With an ancient user-agent nonetheless. Mozilla/5.0 (Windows NT 6.3; Win64; x64; rv:58.0) Gecko/20100101 Firefox/58.0

This looks fishy.

The phenomenon seems to be correlated with a publication about cookies in our local Signpost subpage : https://fr.m.wikipedia.org/wiki/Sp%C3%A9cial:MobileDiff/195092300

Thanks @Vahurzpu!

We'll consider next week whether a member of Product-Analytics should do some additional investigation.

It looks like this is one of several examples for ways that the automated tag could be improved. My understanding is that the Data Engineering team does not have bandwidth to take up adjustments to the automated/user tags anytime in the near future (@odimitrijevic, is that right?). So I'm moving this to our Icebox until it looks like work might be able to get started.

another article with a lot of pageviews: Russia ( automated 7 millions, user 5 millions). It's only the first day, might disappear. Stats of the French Wikipedia are less and less relevant ;)

https://pageviews.wmcloud.org/pageviews/?project=fr.wikipedia.org&platform=all-access&agent=user&redirects=1&range=latest-20&pages=Russie

Improving the bot traffic detection is on the longer term planning horizon, however we are not likely to get to this in the near future given other priorities.

@Ladsgroup rate limiting or blocking at the edge should be used only for traffic putting the infrastructure at risk (eg.
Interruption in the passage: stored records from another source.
(** With a [load_state_dict] that keeps the dtype of the model's
    parameters, a checkpoint whose entries have another dtype than the
    configured one is accepted: [setup] returns, and the model it
    assigns has the configured dtype. *)
Lemma setup_accepts_checkpoint_of_other_dtype :
  let saved := [("tok_embeddings.weight", "fp32");
                ("output.weight", "fp32")] in
  let env := Scenarios.env_casting {["model" := saved]} in
  let cfg := Demo.cfg "8da4w" in
  let w := (__init__ env cfg Demo.world0).2 in
  _model (self w) = None ∧
  dtype cfg = "bf16" ∧
  checkpointer_load_checkpoint env ["model.pt"] = Ok {["model" := saved]} ∧
  ("tok_embeddings.weight", "fp32") ∈ saved ∧
  (setup env cfg w).1 = Ok () ∧
  _model (self (setup env cfg w).2) = Some params.
Proof.
  cbv zeta. split_and!; try (vm_compute; reflexivity).
  apply list_elem_of_here.
Qed.

Lemma save_checkpoint_ensures_output_dir_witness :
  let cfg := Demo.cfg "8da4w" in
  let w := Demo.world_ready "8da4w" in
  _model (self w) = Some params ∧
  state_dict Demo.env params = Ok params ∧
  checkpoint_files (checkpointer cfg) !! 0%nat = Some "model.pt" ∧
  is_dir (disk w) (parse "out") = false ∧
  is_dir (disk (save_checkpoint Demo.env cfg w).2) (parse "out") = true.
Proof.
  cbv zeta.
  assert (_model (self (Demo.world_ready "8da4w")) = Some params)
    as H1 by (vm_compute; reflexivity).
  assert (state_dict Demo.env params = Ok params) as H2 by reflexivity.
  assert (checkpoint_files (checkpointer (Demo.cfg "8da4w")) !! 0%nat
          = Some "model.pt") as H3 by reflexivity.
  assert (is_dir (disk (Demo.world_ready "8da4w")) (parse "out") = false)
    as H4 by (vm_compute; reflexivity).
  split_and!; try assumption.
  destruct (save_checkpoint_ensures_output_dir Demo.env (Demo.cfg "8da4w")
              _ _ _ _ H1 H2 H3) as [Hnew _].
  apply Hnew; vm_compute; reflexivity.
Defined.

Lemma main_is_deterministic_witness :
  let cfg := Demo.cfg "8da4w-qat" in
  let w1 := Demo.world0 in
  let w2 := World new_recipe [(LogConfig, None)] (Fs ∅ ∅) 99 [] in
  disk w1 = disk w2 ∧ seed cfg = Some 1234 ∧
  (main Demo.env cfg w1).1 = (main Demo.env cfg w2).1 ∧
  disk (main Demo.env cfg w1).2 = disk (main Demo.env cfg w2).2 ∧
  (SetSeed (Some 1234) None, None)
    ∈ new_events w2 (main Demo.env cfg w2).2 ∧
  (∃ p sd, files (disk (main Demo.env cfg w1).2) !! p = Some sd ∧
           files (disk (main Demo.env cfg w2).2) !! p = Some sd) ∧
  rng (__init__ Demo.env cfg w2).2 = 1234 ∧
  last (new_events w2 (__init__ Demo.env cfg w2).2)
    = Some (SetSeed (Some 1234) None, None).
Proof.
  cbv zeta. split; [reflexivity|]. split; [reflexivity|].
  destruct (main_is_deterministic Demo.env (Demo.cfg "8da4w-qat")
              Demo.world0
              (World new_recipe [(LogConfig, None)] (Fs ∅ ∅) 99 []))
    as (Hr & Hd & _ & Hrun & Hinit).
  - reflexivity.
  - right. exists 1234. split; [reflexivity|].
    intros dbg g1 g2. reflexivity.
  - split; [exact Hr|]. split; [exact Hd|].
    destruct Hrun as (_ & Hs2 & p & sd & _ & Hf1 & Hf2);
      [vm_compute; reflexivity|].
    split; [exact Hs2|].
    split; [exists p, sd; split; [exact Hf1|exact Hf2]|].
    destruct (Hinit (World new_recipe [(LogConfig, None)] (Fs ∅ ∅) 99 [])
                "cpu" "bf16" "8da4w-qat" (Some "8da4w-qat")
                eq_refl eq_refl eq_refl eq_refl)
      as (_ & Hg & Hlast & _).
    split; [exact Hg|exact Hlast].
Defined.

End Witnesses.

(** * More about the model builders *)

(** ** Python's argument binding *)

Section BindingFacts.
Import PyCall.

Implicit Types (ps rest : list param) (args : list pyval)
  (kw bound locals m : gmap string pyval).

Lemma bind_positional_too_many ps args :
  (length ps < length args)%nat →
  bind_positional ps args = Raise TypeError.
Proof.
  revert ps. induction args as [|a args IH]; intros ps Hlen.
  - cbn in Hlen. lia.
  - destruct ps as [|p ps]; [reflexivity|].
    cbn [bind_positional]. rewrite IH by (cbn in Hlen; lia). reflexivity.
Qed.

Lemma bind_positional_ok ps args :
  (length args ≤ length ps)%nat →
  ∃ bound,
    bind_positional ps args = Ok (bound, drop (length args) ps) ∧
    dom bound =@{gset string}
      list_to_set (p_name <$> take (length args) ps) ∧
    (NoDup (p_name <$> ps) →
     ∀ i a p, args !! i = Some a → ps !! i = Some p →
              bound !! p_name p = Some a).
Proof.
  revert ps. induction args as [|a args IH]; intros ps Hlen.
  - exists ∅. split; [by destruct ps|]. split.
    + cbn. by rewrite dom_empty_L.
    + intros _ i a p Hi. discriminate Hi.
  - destruct ps as [|p ps]; [cbn in Hlen; lia|].
    destruct (IH ps) as (bound & Hb & Hdom & Hval); [cbn in Hlen; lia|].
    exists (<[p_name p := a]> bound). cbn [bind_positional].
    rewrite Hb. split; [reflexivity|]. split.
    + cbn [length take fmap list_fmap list_to_set].
      rewrite dom_insert_L, Hdom. reflexivity.
    + intros Hnd i a' p' Hi Hp. cbn [fmap list_fmap] in Hnd.
      apply NoDup_cons in Hnd as [Hnot Hnd].
      destruct i as [|i]; cbn in Hi, Hp.
      * apply (inj Some) in Hi, Hp. subst. apply lookup_insert_eq.
      * rewrite lookup_insert_ne; [by eapply Hval|].
        intros Heq. apply Hnot. rewrite Heq.
        apply list_elem_of_fmap. exists p'. split; [reflexivity|].
        by eapply list_elem_of_lookup_2.
Qed.

Lemma fill_defaults_raise rest m e :
  fill_defaults rest m = Raise e → e = TypeError.
Proof.
  revert m. induction rest as [|p rest IH]; intros m H; cbn in H.
  - discriminate H.
  - destruct (m !! p_name p); [by eapply IH|].
    destruct (p_default p); [by eapply IH|].
    apply (f_equal raised) in H. cbn in H. by apply (inj Some) in H.
Qed.

(** A call that fails to bind fails with [TypeError]. *)
Lemma bind_call_raise ps args kw e :
  bind_call ps args kw = Raise e → e = TypeError.
Proof.
  unfold bind_call.
  destruct (bind_positional ps args) as [[bound rest]|e0] eqn:Hb;
    cbn [mbind pyresult_bind].
  - repeat case_decide; intros Hr;
      first [ by eapply fill_defaults_raise
            | apply (f_equal raised) in Hr; cbn in Hr;
              by apply (inj Some) in Hr ].
  - intros Hr. apply (f_equal raised) in Hr. cbn in Hr.
    apply (inj Some) in Hr. subst e0.
    destruct (decide (length ps < length args)%nat) as [Hlt|Hge].
    + rewrite bind_positional_too_many in Hb by exact Hlt.
      apply (f_equal raised) in Hb. cbn in Hb. by apply (inj Some) in Hb.
    + destruct (bind_positional_ok ps args) as (b & Hok & _); [lia|].
      rewrite Hok in Hb. discriminate Hb.
Qed.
DDoS). So I don't think we should throttle this.
Such rate limit seems like hiding the problem under the rug, and will become a whack-a-mole game (see. T313114#8316051) adding extra load on SRE and cluttering critical tools.

We also recieved this from one of our users through the Android support email:

Hello,

I am contacting you because the page "cookie (informatique)" is always showing on the first position of the top 5 for the French language.

It seems its a bug (screenshot attached).

Could you please double-check and resolve the problem?

Wanted to note a couple of things I had explored earlier:

• I searched public repos on Github and noticed that https://fr.wikipedia.org/wiki/Cookie_(informatique) is listed in several repos as a reference link in privacy policy documents (but many of those repos were last edited before this spike occurred)
• As @Urbanecm noted earlier, the traffic is largely coming from public ISPs, some of which we have flagged as "is from public cloud", but not all of the. (e.g. ISPs from the past 7 days: https://w.wiki/6Hed)
• compared to other top articles, we're not seeing the expected level of traffic from mobile and internet services (e.g. Orange)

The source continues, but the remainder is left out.